▸ What to work on
The response must consist of the lines below from the one with "Theorem on_target_block_is_neutral d" through the one with "assert (Hdiv : retarget_divisor", exactly as they appear and with both ends kept.

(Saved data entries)
--*--
(* ===== verification/Qpow.v ===== *)
(** * Difficulty retargeting

    [chain/pallets/qpow/src/lib.rs]: the per-block difficulty adjustment, on
    512-bit saturating arithmetic, and the state it keeps. *)

From stdpp Require Import base list numbers.
From S2P Require Import Prelude.
#[local] Open Scope Z_scope.

Definition MIN_RETARGET_BLOCK_TIME_MS : Z := 500.
Definition RETARGET_LN2_NUM : Z := 693147.
Definition RETARGET_LN2_DEN : Z := 1000000.
Definition RETARGET_INCREMENT_DIVISOR : Z := 2048.
Definition MAX_RETARGET_DECREASE_UNITS : Z := 99.
Definition MAX_RETARGET_INCREASE_UNITS : Z := 1.

(** [u64 as i64], and [i64] subtraction as the release runtime does it. *)
Definition wrap_i64 (z : Z) : Z := (z + 2 ^ 63) mod 2 ^ 64 - 2 ^ 63.

Definition retarget_divisor (target_time_ms : Z) : Z :=
  Z.max (default 1 (checked_div (sat_mul 64 target_time_ms RETARGET_LN2_NUM) RETARGET_LN2_DEN)) 1.

Definition get_min_difficulty : Z := 128.
Definition get_max_difficulty : Z := u_max 512.

(** How many increments the difficulty moves. *)
Definition adjustment_units (block_time_ms target_time_ms : Z) : Z :=
  let block_time_ms := Z.max block_time_ms MIN_RETARGET_BLOCK_TIME_MS in
  let divisor_ms := retarget_divisor target_time_ms in
  let time_factor := wrap_i64 (block_time_ms / divisor_ms) in
  Z.min (Z.max (wrap_i64 (1 - time_factor)) (- MAX_RETARGET_DECREASE_UNITS)) MAX_RETARGET_INCREASE_UNITS.

Definition calculate_difficulty (parent_difficulty block_time_ms target_time_ms : Z) : Z :=
  let adjustment := adjustment_units block_time_ms target_time_ms in
  let increment := Z.max (parent_difficulty / RETARGET_INCREMENT_DIVISOR) 1 in
  let new_difficulty :=
    if 0 <=? adjustment then sat_add 512 parent_difficulty (sat_mul 512 increment adjustment)
    else sat_sub parent_difficulty (sat_mul 512 increment (- adjustment)) in
  if new_difficulty <? get_min_difficulty then get_min_difficulty
  else if get_max_difficulty <? new_difficulty then get_max_difficulty
  else new_difficulty.

(** ** State *)
Inductive QpowEvent := DifficultyAdjusted (old_difficulty new_difficulty observed_block_time : Z).

Record QpowConfig := { InitialDifficulty : Z; TargetBlockTime : Z }.
Record Qpow := {
  LastBlockTime : Z;
  LastBlockDuration : Z;
  CurrentDifficulty : Z;
  TargetBlockTimeMs : Z;
  qpow_events : list QpowEvent;
}.

Definition get_difficulty (cfg : QpowConfig) (q : Qpow) : Z :=
  if CurrentDifficulty q =? 0 then InitialDifficulty cfg else CurrentDifficulty q.
Definition target_block_time (cfg : QpowConfig) (q : Qpow) : Z :=
  if TargetBlockTimeMs q =? 0 then TargetBlockTime cfg else TargetBlockTimeMs q.

(** [GenesisConfig::build]; its assertions refuse a chain spec. *)
Definition genesis_build (initial_difficulty target_block_time : Z) : option Qpow :=
  if negb ((get_min_difficulty <=? initial_difficulty) && (initial_difficulty <? get_max_difficulty)) then None
  else if negb (0 <? target_block_time) then None
  else Some {| LastBlockTime := 0; LastBlockDuration := 0; CurrentDifficulty := initial_difficulty;
               TargetBlockTimeMs := target_block_time; qpow_events := [] |}.

(** [on_finalize] of block [block_number] at time [now]. *)
Definition adjust_difficulty (cfg : QpowConfig) (block_number now : Z) (q : Qpow) : Qpow :=
  let current_difficulty := get_difficulty cfg q in
  let duration := sat_sub now (LastBlockTime q) in
  let block_time := if 1 <? block_number then duration else target_block_time cfg q in
  let target_time := target_block_time cfg q in
  let new_difficulty := calculate_difficulty current_difficulty block_time target_time in
  {| LastBlockTime := now;
     LastBlockDuration := if 1 <? block_number then duration else LastBlockDuration q;
     CurrentDifficulty := new_difficulty;
     TargetBlockTimeMs := TargetBlockTimeMs q;
     qpow_events := qpow_events q ++ [DifficultyAdjusted current_difficulty new_difficulty block_time] |}.

(** ** Properties *)
Section Retarget.
Definition valid_difficulty (d : Z) : Prop := get_min_difficulty ≤ d ≤ get_max_difficulty.

Lemma retarget_divisor_pos t : 1 ≤ retarget_divisor t.
Proof. unfold retarget_divisor. lia. Qed.

Lemma wrap_i64_small z : - 2 ^ 63 ≤ z < 2 ^ 63 → wrap_i64 z = z.
Proof. intros Hz. unfold wrap_i64. rewrite Z.mod_small; lia. Qed.

(** Below 2^62 ms the casts are exact. *)
Lemma adjustment_units_exact bt t :
  0 ≤ bt < 2 ^ 62 →
  adjustment_units bt t = Z.max (1 - Z.max bt 500 / retarget_divisor t) (-99) `min` 1.
Proof.
  intros Hb. unfold adjustment_units. pose proof (retarget_divisor_pos t).
  change MIN_RETARGET_BLOCK_TIME_MS with 500.
  set (f := Z.max bt 500 / retarget_divisor t).
  assert (0 ≤ f) by (apply Z.div_pos; lia).
  assert (f ≤ Z.max bt 500) by (apply Z.div_le_upper_bound; nia).
  rewrite (wrap_i64_small f), wrap_i64_small by lia. done.
Qed.

Lemma adjustment_range bt t : -99 ≤ adjustment_units bt t ≤ 1.
Proof. unfold adjustment_units, MAX_RETARGET_DECREASE_UNITS, MAX_RETARGET_INCREASE_UNITS. lia. Qed.

Definition increment (d : Z) : Z := Z.max (d / 2048) 1.

(** The retarget without saturation: one clamp to the valid range. *)
Lemma calculate_difficulty_eq d bt t :
  valid_difficulty d →
  calculate_difficulty d bt t =
    Z.max get_min_difficulty (Z.min (d + adjustment_units bt t * increment d) get_max_difficulty).
Proof.
  intros [Hd1 Hd2]. pose proof (adjustment_range bt t) as Ha.
  unfold calculate_difficulty. change RETARGET_INCREMENT_DIVISOR with 2048. fold (increment d).
  unfold get_min_difficulty, get_max_difficulty in *.
  assert (Hi : 1 ≤ increment d ≤ d).
  { unfold increment. assert (d / 2048 ≤ d) by (apply Z.div_le_upper_bound; lia). lia. }
  assert (Hi99 : 1 * increment d ≤ u_max 512) by lia.
  assert (Hmul : ∀ k, 0 ≤ k ≤ 99 → 0 ≤ sat_mul 512 (increment d) k ∧
    (increment d * k ≤ u_max 512 → sat_mul 512 (increment d) k = increment d * k)).
  { intros k Hk. unfold sat_mul. nia. }
  assert (Hmod : increment d * 99 ≤ u_max 512).
  { unfold increment. pose proof (Z.mul_div_le d 2048). assert (99 < u_max 512) by done. nia. }
  set (a := adjustment_units bt t) in *. clearbody a.
  destruct (Z.leb_spec 0 a).
  - rewrite sat_mul_exact by nia. unfold sat_add.
    repeat case_match; res_inv; try lia.
  - rewrite sat_mul_exact by nia. unfold sat_sub.
    repeat case_match; res_inv; try lia.
Qed.
End Retarget.

Section Theorems.
Lemma increment_pos d : 1 ≤ increment d.
Proof. unfold increment. lia. Qed.

(** Retargeting is a negative feedback. A slower block never yields a
    higher difficulty; a block faster than the divisor raises it by one
    increment, one between one and two divisors leaves it alone, a slower one
    lowers it until the floor, by at most 99 increments. So at the floor of
    128 a fast block still raises it: it cannot get stuck there. *)
Theorem retarget_is_negative_feedback d bt t :
  valid_difficulty d → 0 ≤ bt < 2 ^ 62 →
  let next := calculate_difficulty d bt t in
  let elapsed := Z.max bt 500 in
  let div := retarget_divisor t in
  valid_difficulty next ∧
  (∀ bt', bt ≤ bt' < 2 ^ 62 → calculate_difficulty d bt' t ≤ next) ∧
  (elapsed < div → next = Z.min (d + increment d) get_max_difficulty) ∧
  (div ≤ elapsed < 2 * div → next = d) ∧
  (2 * div ≤ elapsed → next < d ∨ next = get_min_difficulty) ∧
  d - 99 * increment d ≤ next ≤ d + increment d.
Proof.
  intros Hd Hb. cbv zeta. rewrite !calculate_difficulty_eq, !adjustment_units_exact by done.
  pose proof (retarget_divisor_pos t). pose proof (increment_pos d). destruct Hd as [Hd1 Hd2].
  unfold valid_difficulty, get_min_difficulty in *. assert (128 < get_max_difficulty) by done.
  set (e := Z.max bt 500). set (dv := retarget_divisor t) in *.
  split_and!; [lia|lia| | | | | |].
  - intros bt' Hb'. rewrite calculate_difficulty_eq, adjustment_units_exact by (done || lia).
    assert (e / dv ≤ Z.max bt' 500 / dv) by (apply Z.div_le_mono; unfold e; lia).
    unfold get_min_difficulty. fold dv. nia.
  - intros He. rewrite (Z.div_small e dv) by (unfold e in *; lia). lia.
  - intros He. assert (e / dv = 1) as ->; [|lia].
    symmetry. apply (Z.div_unique e dv 1 (e - dv)); lia.
  - intros He. assert (2 ≤ e / dv) by (apply Z.div_le_lower_bound; lia). nia.
  - nia.
  - assert (0 ≤ e / dv) by (apply Z.div_pos; unfold e; lia). nia.
Qed.

(** A chain that meets its target holds its difficulty: a block that
    takes exactly the target time, for any target from half a second to
    hundreds of years, leaves the difficulty unchanged. *)
Theorem on_target_block_is_neutral d t :
  valid_difficulty d → 500 ≤ t ≤ 2 ^ 44 → calculate_difficulty d t t = d.
Proof.
  intros Hd Ht. rewrite calculate_difficulty_eq, adjustment_units_exact by (done || lia).
  assert (Hdiv : retarget_divisor t = t * 693147 / 1000000).
  { unfold retarget_divisor, checked_div, RETARGET_LN2_NUM, RETARGET_LN2_DEN.
    rewrite sat_mul_exact by u_lia. cbn. unfold id. apply Z.max_l.
    apply Z.div_le_lower_bound; lia. }
  pose proof (Z.div_mod (t * 693147) 1000000 ltac:(done)).
  pose proof (Z.mod_pos_bound (t * 693147) 1000000 ltac:(done)).
  assert (Z.max t 500 / retarget_divisor t = 1) as ->.
  { symmetry. rewrite Hdiv. apply (Z.div_unique (Z.max t 500) _ 1 (t - t * 693147 / 1000000)); lia. }
  destruct Hd. unfold get_min_difficulty, get_max_difficulty in *. lia.
Qed.

(** The stored difficulty along a chain of blocks. *)
Definition run_blocks (cfg : QpowConfig) (q : Qpow) (blocks : list (Z * Z)) : Qpow :=
  foldl (λ q '(block_number, now), adjust_difficulty cfg block_number now q) q blocks.

(** From a genesis its assertions accept, the difficulty a miner is
    held to lies in [128, 2^512) after any sequence of blocks with any
    timestamps; the stored value is never the zero that stands for "unset",
    so the configured initial difficulty is never fallen back to. *)
Theorem difficulty_stays_valid cfg d0 t0 q blocks :
  genesis_build d0 t0 = Some q →
  let q' := run_blocks cfg q blocks in
  valid_difficulty (CurrentDifficulty q') ∧ get_difficulty cfg q' = CurrentDifficulty q' ∧
  TargetBlockTimeMs q' = t0.
Proof.
  intros Hg. cbv zeta.
  assert (Hnz : ∀ q, valid_difficulty (CurrentDifficulty q) → get_difficulty cfg q = CurrentDifficulty q).
  { intros q1 [Hq _]. unfold get_difficulty, get_min_difficulty in *.
    rewrite (proj2 (Z.eqb_neq _ _)); [done|lia]. }
  assert (Hinv : valid_difficulty (CurrentDifficulty (run_blocks cfg q blocks)) ∧
                 TargetBlockTimeMs (run_blocks cfg q blocks) = t0).
  { unfold run_blocks. induction blocks as [|[n now] blocks IH] using rev_ind.
    - unfold genesis_build in Hg. repeat case_match; try done. injection Hg as <-. cbn.
      split; [|done]. res_inv. unfold valid_difficulty. lia.
    - rewrite foldl_app. destruct IH as [IHd IHt]. cbn [foldl]. split; [|done].
      unfold adjust_difficulty; cbn [CurrentDifficulty]. rewrite Hnz by done.
      rewrite calculate_difficulty_eq by done. unfold valid_difficulty, get_min_difficulty.
      assert (128 < get_max_difficulty) by done. lia. }
  destruct Hinv. auto.
Qed.
End Theorems.

(** ** Witnesses *)
Lemma retarget_is_negative_feedback_witness :
  calculate_difficulty 128 1000 120000 = 129 ∧ calculate_difficulty 128 1000 120000 = Z.min (128 + increment 128) get_max_difficulty.
Proof.
  split; [by vm_compute|].
  refine (proj1 (proj2 (proj2 (retarget_is_negative_feedback 128 1000 120000 _ _))) _).
  - split; vm_compute; discriminate.
  - split; [discriminate|reflexivity].
  - vm_compute. reflexivity.
Defined.

Lemma on_target_block_is_neutral_witness : calculate_difficulty 1000000 120000 120000 = 1000000.
Proof.
  apply (on_target_block_is_neutral 1000000 120000); split; vm_compute; discriminate.
Defined.

Lemma difficulty_stays_valid_witness :
  let q := {| LastBlockTime := 0; LastBlockDuration := 0; CurrentDifficulty := 5000;
              TargetBlockTimeMs := 120000; qpow_events := [] |} in
  let q' := run_blocks {| InitialDifficulty := 5000; TargetBlockTime := 120000 |} q
              [(1, 1000); (2, 1500); (3, 99999999)] in
  CurrentDifficulty q' = 4804 ∧ valid_difficulty (CurrentDifficulty q').
Proof.
  cbv zeta. split; [by vm_compute|].
  refine (proj1 (difficulty_stays_valid _ 5000 120000 _ _ _)). vm_compute. reflexivity.
Defined.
--*--
▸ Answer to the problem
Theorem on_target_block_is_neutral d t :
  valid_difficulty d → 500 ≤ t ≤ 2 ^ 44 → calculate_difficulty d t t = d.
Proof.
  intros Hd Ht. rewrite calculate_difficulty_eq, adjustment_units_exact by (done || lia).
  assert (Hdiv : retarget_divisor t = t * 693147 / 1000000).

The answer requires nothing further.